** Opening Provided records block **

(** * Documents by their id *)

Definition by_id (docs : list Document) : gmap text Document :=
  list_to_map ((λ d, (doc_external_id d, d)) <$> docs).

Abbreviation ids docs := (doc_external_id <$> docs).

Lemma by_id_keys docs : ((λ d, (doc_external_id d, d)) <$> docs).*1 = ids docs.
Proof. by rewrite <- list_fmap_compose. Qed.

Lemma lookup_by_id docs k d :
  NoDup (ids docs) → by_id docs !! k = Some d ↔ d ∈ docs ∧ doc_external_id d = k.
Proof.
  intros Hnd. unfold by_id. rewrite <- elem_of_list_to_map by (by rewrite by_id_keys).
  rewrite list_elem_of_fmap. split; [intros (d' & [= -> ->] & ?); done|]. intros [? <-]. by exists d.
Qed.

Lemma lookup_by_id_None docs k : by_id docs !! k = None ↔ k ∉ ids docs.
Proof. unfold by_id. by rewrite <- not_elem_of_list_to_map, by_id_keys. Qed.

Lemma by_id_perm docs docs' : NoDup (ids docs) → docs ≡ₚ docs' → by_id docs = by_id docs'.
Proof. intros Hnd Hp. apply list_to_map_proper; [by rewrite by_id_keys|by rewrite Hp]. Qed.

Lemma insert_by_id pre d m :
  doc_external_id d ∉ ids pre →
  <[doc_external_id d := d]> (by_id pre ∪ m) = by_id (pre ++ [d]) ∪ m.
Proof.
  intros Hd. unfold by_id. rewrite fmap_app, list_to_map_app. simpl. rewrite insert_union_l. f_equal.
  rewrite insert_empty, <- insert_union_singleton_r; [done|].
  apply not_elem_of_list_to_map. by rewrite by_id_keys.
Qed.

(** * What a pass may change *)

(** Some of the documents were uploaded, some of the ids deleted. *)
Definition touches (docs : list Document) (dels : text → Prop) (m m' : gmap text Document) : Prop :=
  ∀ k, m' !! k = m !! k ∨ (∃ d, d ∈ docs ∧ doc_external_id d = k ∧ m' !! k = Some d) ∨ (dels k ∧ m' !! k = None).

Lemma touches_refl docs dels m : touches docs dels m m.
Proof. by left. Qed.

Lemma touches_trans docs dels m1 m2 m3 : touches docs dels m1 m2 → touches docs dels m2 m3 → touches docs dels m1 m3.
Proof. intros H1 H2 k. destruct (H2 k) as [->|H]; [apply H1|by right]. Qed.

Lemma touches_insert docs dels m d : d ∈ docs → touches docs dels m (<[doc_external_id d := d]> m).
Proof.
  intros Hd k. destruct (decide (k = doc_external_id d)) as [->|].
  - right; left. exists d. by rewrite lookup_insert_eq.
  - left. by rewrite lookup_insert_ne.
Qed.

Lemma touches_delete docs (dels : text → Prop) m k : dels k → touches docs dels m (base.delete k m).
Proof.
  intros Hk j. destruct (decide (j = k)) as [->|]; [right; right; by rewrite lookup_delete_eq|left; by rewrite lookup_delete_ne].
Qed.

** Closing Provided records block **

▶ **Work item**: Print out the full listing above, word for word.

▶ **Output below**:
(** * Documents by their id *)

Definition by_id (docs : list Document) : gmap text Document :=
  list_to_map ((λ d, (doc_external_id d, d)) <$> docs).

Abbreviation ids docs := (doc_external_id <$> docs).

Lemma by_id_keys docs : ((λ d, (doc_external_id d, d)) <$> docs).*1 = ids docs.
Proof. by rewrite <- list_fmap_compose. Qed.

Lemma lookup_by_id docs k d :
  NoDup (ids docs) → by_id docs !! k = Some d ↔ d ∈ docs ∧ doc_external_id d = k.
Proof.
  intros Hnd. unfold by_id. rewrite <- elem_of_list_to_map by (by rewrite by_id_keys).
  rewrite list_elem_of_fmap. split; [intros (d' & [= -> ->] & ?); done|]. intros [? <-]. by exists d.
Qed.

Lemma lookup_by_id_None docs k : by_id docs !! k = None ↔ k ∉ ids docs.
Proof. unfold by_id. by rewrite <- not_elem_of_list_to_map, by_id_keys. Qed.

Lemma by_id_perm docs docs' : NoDup (ids docs) → docs ≡ₚ docs' → by_id docs = by_id docs'.
Proof. intros Hnd Hp. apply list_to_map_proper; [by rewrite by_id_keys|by rewrite Hp]. Qed.

Lemma insert_by_id pre d m :
  doc_external_id d ∉ ids pre →
  <[doc_external_id d := d]> (by_id pre ∪ m) = by_id (pre ++ [d]) ∪ m.
Proof.
  intros Hd. unfold by_id. rewrite fmap_app, list_to_map_app. simpl. rewrite insert_union_l. f_equal.
  rewrite insert_empty, <- insert_union_singleton_r; [done|].
  apply not_elem_of_list_to_map. by rewrite by_id_keys.
Qed.

(** * What a pass may change *)

(** Some of the documents were uploaded, some of the ids deleted. *)
Definition touches (docs : list Document) (dels : text → Prop) (m m' : gmap text Document) : Prop :=
  ∀ k, m' !! k = m !! k ∨ (∃ d, d ∈ docs ∧ doc_external_id d = k ∧ m' !! k = Some d) ∨ (dels k ∧ m' !! k = None).

Lemma touches_refl docs dels m : touches docs dels m m.
Proof. by left. Qed.

Lemma touches_trans docs dels m1 m2 m3 : touches docs dels m1 m2 → touches docs dels m2 m3 → touches docs dels m1 m3.
Proof. intros H1 H2 k. destruct (H2 k) as [->|H]; [apply H1|by right]. Qed.

Lemma touches_insert docs dels m d : d ∈ docs → touches docs dels m (<[doc_external_id d := d]> m).
Proof.
  intros Hd k. destruct (decide (k = doc_external_id d)) as [->|].
  - right; left. exists d. by rewrite lookup_insert_eq.
  - left. by rewrite lookup_insert_ne.
Qed.

Lemma touches_delete docs (dels : text → Prop) m k : dels k → touches docs dels m (base.delete k m).
Proof.
  intros Hk j. destruct (decide (j = k)) as [->|]; [right; right; by rewrite lookup_delete_eq|left; by rewrite lookup_delete_ne].
Qed.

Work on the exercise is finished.